Task instructions: Search the records for the word "negb" and copy every line in which it occurs.

Source material:
'''

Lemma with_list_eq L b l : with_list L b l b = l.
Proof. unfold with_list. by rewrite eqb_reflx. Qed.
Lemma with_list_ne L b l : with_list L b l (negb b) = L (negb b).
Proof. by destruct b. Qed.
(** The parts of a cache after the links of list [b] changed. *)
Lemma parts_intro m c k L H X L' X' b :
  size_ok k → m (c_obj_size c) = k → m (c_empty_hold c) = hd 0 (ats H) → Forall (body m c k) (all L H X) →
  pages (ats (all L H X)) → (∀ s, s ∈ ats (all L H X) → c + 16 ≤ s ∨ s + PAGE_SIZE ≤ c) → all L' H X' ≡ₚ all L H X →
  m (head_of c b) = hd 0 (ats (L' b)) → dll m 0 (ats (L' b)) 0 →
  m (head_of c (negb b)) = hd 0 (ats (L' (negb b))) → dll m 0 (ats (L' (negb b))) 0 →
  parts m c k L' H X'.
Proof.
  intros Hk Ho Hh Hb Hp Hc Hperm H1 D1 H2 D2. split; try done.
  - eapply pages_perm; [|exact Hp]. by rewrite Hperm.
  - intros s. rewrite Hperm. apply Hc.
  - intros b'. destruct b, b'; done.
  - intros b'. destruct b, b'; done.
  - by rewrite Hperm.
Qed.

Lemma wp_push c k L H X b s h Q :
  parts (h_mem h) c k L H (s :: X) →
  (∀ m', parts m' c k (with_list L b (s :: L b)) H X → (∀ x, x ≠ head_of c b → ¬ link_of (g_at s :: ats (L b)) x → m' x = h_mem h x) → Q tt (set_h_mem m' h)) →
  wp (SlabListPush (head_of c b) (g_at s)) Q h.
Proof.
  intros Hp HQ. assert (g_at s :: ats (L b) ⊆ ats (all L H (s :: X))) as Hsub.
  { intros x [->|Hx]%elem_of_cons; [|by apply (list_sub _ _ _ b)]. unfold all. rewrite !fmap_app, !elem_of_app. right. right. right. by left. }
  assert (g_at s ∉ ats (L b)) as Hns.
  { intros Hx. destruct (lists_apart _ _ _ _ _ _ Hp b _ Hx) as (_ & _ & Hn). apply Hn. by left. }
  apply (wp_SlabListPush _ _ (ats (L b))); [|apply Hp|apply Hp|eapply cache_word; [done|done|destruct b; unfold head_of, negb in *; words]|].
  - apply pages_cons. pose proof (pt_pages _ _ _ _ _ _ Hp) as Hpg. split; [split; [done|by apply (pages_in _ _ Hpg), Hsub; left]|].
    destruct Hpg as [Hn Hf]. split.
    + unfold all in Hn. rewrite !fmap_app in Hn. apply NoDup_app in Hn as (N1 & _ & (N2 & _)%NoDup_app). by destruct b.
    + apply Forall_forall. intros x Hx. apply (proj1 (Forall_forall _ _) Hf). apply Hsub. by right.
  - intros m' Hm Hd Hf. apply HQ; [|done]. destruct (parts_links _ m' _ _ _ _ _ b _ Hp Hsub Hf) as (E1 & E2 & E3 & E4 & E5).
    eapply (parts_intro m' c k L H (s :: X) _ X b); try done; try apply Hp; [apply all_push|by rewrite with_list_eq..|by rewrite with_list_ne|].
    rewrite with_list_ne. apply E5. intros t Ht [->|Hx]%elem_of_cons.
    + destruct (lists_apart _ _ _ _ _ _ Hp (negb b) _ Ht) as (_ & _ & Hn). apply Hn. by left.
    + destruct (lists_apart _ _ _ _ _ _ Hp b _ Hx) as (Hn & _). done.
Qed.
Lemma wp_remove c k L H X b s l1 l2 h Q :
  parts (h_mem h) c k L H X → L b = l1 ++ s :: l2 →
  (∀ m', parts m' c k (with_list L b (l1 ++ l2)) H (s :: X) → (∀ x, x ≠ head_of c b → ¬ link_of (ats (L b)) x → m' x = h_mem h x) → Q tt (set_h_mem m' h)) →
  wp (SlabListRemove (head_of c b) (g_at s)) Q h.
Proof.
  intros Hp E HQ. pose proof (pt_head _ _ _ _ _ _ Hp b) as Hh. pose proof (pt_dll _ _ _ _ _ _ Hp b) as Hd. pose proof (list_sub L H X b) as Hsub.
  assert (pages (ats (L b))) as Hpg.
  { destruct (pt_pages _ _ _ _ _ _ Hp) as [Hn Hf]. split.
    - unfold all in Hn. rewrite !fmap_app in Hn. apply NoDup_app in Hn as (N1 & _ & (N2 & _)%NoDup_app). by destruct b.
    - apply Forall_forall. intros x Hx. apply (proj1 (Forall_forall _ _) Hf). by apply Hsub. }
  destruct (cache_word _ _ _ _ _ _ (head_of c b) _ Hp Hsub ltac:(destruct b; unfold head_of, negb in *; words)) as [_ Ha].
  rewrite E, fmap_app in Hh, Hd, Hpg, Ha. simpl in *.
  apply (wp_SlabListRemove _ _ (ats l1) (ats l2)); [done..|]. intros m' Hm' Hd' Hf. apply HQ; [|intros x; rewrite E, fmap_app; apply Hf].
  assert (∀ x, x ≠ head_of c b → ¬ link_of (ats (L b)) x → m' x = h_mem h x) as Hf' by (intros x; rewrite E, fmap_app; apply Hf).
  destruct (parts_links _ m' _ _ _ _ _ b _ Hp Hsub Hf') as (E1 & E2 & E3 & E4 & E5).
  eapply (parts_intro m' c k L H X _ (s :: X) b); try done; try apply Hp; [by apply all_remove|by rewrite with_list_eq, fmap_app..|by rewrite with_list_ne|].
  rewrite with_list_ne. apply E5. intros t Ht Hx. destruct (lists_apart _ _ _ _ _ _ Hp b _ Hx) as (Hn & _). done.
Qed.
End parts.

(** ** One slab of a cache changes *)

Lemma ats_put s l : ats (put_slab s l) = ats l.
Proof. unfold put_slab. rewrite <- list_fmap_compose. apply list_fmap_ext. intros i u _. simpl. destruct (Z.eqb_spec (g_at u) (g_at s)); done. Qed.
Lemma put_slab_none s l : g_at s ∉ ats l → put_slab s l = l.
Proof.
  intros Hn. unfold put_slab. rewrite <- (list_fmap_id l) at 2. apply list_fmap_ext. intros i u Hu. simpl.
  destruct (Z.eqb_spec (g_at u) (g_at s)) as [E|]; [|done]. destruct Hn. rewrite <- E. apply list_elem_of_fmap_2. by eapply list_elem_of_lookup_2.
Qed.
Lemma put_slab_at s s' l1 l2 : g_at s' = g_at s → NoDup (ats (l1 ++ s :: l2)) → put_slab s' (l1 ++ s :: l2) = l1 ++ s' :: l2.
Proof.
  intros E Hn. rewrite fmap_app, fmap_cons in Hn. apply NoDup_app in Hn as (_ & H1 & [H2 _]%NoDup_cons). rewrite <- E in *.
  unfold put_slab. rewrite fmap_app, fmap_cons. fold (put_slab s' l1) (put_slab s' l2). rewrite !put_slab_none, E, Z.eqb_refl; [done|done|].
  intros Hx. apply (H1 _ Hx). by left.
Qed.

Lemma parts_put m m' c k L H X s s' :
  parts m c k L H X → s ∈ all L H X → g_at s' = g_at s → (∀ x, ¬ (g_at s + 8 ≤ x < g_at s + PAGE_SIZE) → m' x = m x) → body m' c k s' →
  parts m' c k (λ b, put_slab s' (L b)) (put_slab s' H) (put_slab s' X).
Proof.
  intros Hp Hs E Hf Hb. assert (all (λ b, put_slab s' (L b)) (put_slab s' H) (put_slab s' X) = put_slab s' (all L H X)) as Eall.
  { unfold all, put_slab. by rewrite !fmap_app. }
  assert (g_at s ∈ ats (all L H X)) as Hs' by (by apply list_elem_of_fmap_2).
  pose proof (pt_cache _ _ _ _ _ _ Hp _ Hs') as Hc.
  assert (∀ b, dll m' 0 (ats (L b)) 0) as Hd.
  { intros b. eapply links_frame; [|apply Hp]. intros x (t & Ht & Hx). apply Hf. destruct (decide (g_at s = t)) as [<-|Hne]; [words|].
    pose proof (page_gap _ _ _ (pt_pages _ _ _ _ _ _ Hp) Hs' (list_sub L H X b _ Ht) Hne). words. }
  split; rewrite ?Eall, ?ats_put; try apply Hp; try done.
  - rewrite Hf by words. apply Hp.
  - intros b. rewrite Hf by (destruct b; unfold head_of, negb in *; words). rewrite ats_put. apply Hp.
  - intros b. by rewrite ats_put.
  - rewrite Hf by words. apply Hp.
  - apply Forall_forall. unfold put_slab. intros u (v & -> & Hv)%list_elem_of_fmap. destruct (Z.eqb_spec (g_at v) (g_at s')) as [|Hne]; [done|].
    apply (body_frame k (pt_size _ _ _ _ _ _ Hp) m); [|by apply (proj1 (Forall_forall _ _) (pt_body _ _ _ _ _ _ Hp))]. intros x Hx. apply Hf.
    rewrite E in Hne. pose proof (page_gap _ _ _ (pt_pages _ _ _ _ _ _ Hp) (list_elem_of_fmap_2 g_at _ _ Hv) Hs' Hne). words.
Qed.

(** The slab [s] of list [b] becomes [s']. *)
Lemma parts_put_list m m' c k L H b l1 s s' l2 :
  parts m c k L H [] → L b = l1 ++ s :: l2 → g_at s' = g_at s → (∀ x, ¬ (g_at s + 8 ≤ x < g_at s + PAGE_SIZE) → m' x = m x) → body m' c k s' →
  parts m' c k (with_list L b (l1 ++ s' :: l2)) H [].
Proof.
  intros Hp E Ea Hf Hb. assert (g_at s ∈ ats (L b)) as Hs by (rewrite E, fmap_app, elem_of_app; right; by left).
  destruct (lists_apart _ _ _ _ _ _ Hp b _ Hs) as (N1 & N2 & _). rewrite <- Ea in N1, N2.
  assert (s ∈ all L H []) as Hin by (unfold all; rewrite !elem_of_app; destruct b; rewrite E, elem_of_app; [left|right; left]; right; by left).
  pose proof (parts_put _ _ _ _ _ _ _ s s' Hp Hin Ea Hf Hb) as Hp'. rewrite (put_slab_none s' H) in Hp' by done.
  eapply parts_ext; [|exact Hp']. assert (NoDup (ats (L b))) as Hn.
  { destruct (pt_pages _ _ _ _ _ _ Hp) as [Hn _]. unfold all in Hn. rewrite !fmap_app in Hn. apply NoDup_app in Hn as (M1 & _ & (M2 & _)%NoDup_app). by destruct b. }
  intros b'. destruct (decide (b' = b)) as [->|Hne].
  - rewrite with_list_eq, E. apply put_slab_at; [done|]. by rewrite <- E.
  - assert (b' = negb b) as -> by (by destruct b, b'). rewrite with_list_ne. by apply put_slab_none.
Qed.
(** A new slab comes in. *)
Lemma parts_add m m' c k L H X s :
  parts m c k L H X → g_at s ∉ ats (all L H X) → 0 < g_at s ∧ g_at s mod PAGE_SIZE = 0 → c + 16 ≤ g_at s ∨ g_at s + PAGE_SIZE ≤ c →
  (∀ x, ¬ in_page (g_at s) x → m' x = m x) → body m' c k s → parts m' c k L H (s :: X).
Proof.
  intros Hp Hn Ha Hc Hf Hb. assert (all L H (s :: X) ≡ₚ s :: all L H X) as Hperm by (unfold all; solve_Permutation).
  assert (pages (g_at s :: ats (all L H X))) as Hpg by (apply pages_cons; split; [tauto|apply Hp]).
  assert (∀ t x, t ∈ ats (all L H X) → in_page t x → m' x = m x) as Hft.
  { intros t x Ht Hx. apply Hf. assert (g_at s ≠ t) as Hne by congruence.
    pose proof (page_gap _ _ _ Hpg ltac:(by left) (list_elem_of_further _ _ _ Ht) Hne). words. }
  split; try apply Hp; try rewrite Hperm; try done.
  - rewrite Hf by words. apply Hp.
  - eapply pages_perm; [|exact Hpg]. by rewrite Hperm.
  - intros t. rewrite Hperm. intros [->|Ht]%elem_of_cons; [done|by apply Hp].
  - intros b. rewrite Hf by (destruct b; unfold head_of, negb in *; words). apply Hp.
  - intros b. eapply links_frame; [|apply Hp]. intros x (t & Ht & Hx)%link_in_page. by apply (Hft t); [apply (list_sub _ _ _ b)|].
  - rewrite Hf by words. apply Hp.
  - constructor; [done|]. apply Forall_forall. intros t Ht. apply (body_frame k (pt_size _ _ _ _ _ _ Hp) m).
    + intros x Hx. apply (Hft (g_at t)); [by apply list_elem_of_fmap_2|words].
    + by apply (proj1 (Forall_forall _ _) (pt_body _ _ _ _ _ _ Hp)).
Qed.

'''

Reply:
Lemma with_list_ne L b l : with_list L b l (negb b) = L (negb b).
  m (head_of c (negb b)) = hd 0 (ats (L' (negb b))) → dll m 0 (ats (L' (negb b))) 0 →
  apply (wp_SlabListPush _ _ (ats (L b))); [|apply Hp|apply Hp|eapply cache_word; [done|done|destruct b; unfold head_of, negb in *; words]|].
    + destruct (lists_apart _ _ _ _ _ _ Hp (negb b) _ Ht) as (_ & _ & Hn). apply Hn. by left.
  destruct (cache_word _ _ _ _ _ _ (head_of c b) _ Hp Hsub ltac:(destruct b; unfold head_of, negb in *; words)) as [_ Ha].
  - intros b. rewrite Hf by (destruct b; unfold head_of, negb in *; words). rewrite ats_put. apply Hp.
  - assert (b' = negb b) as -> by (by destruct b, b'). rewrite with_list_ne. by apply put_slab_none.
  - intros b. rewrite Hf by (destruct b; unfold head_of, negb in *; words). apply Hp.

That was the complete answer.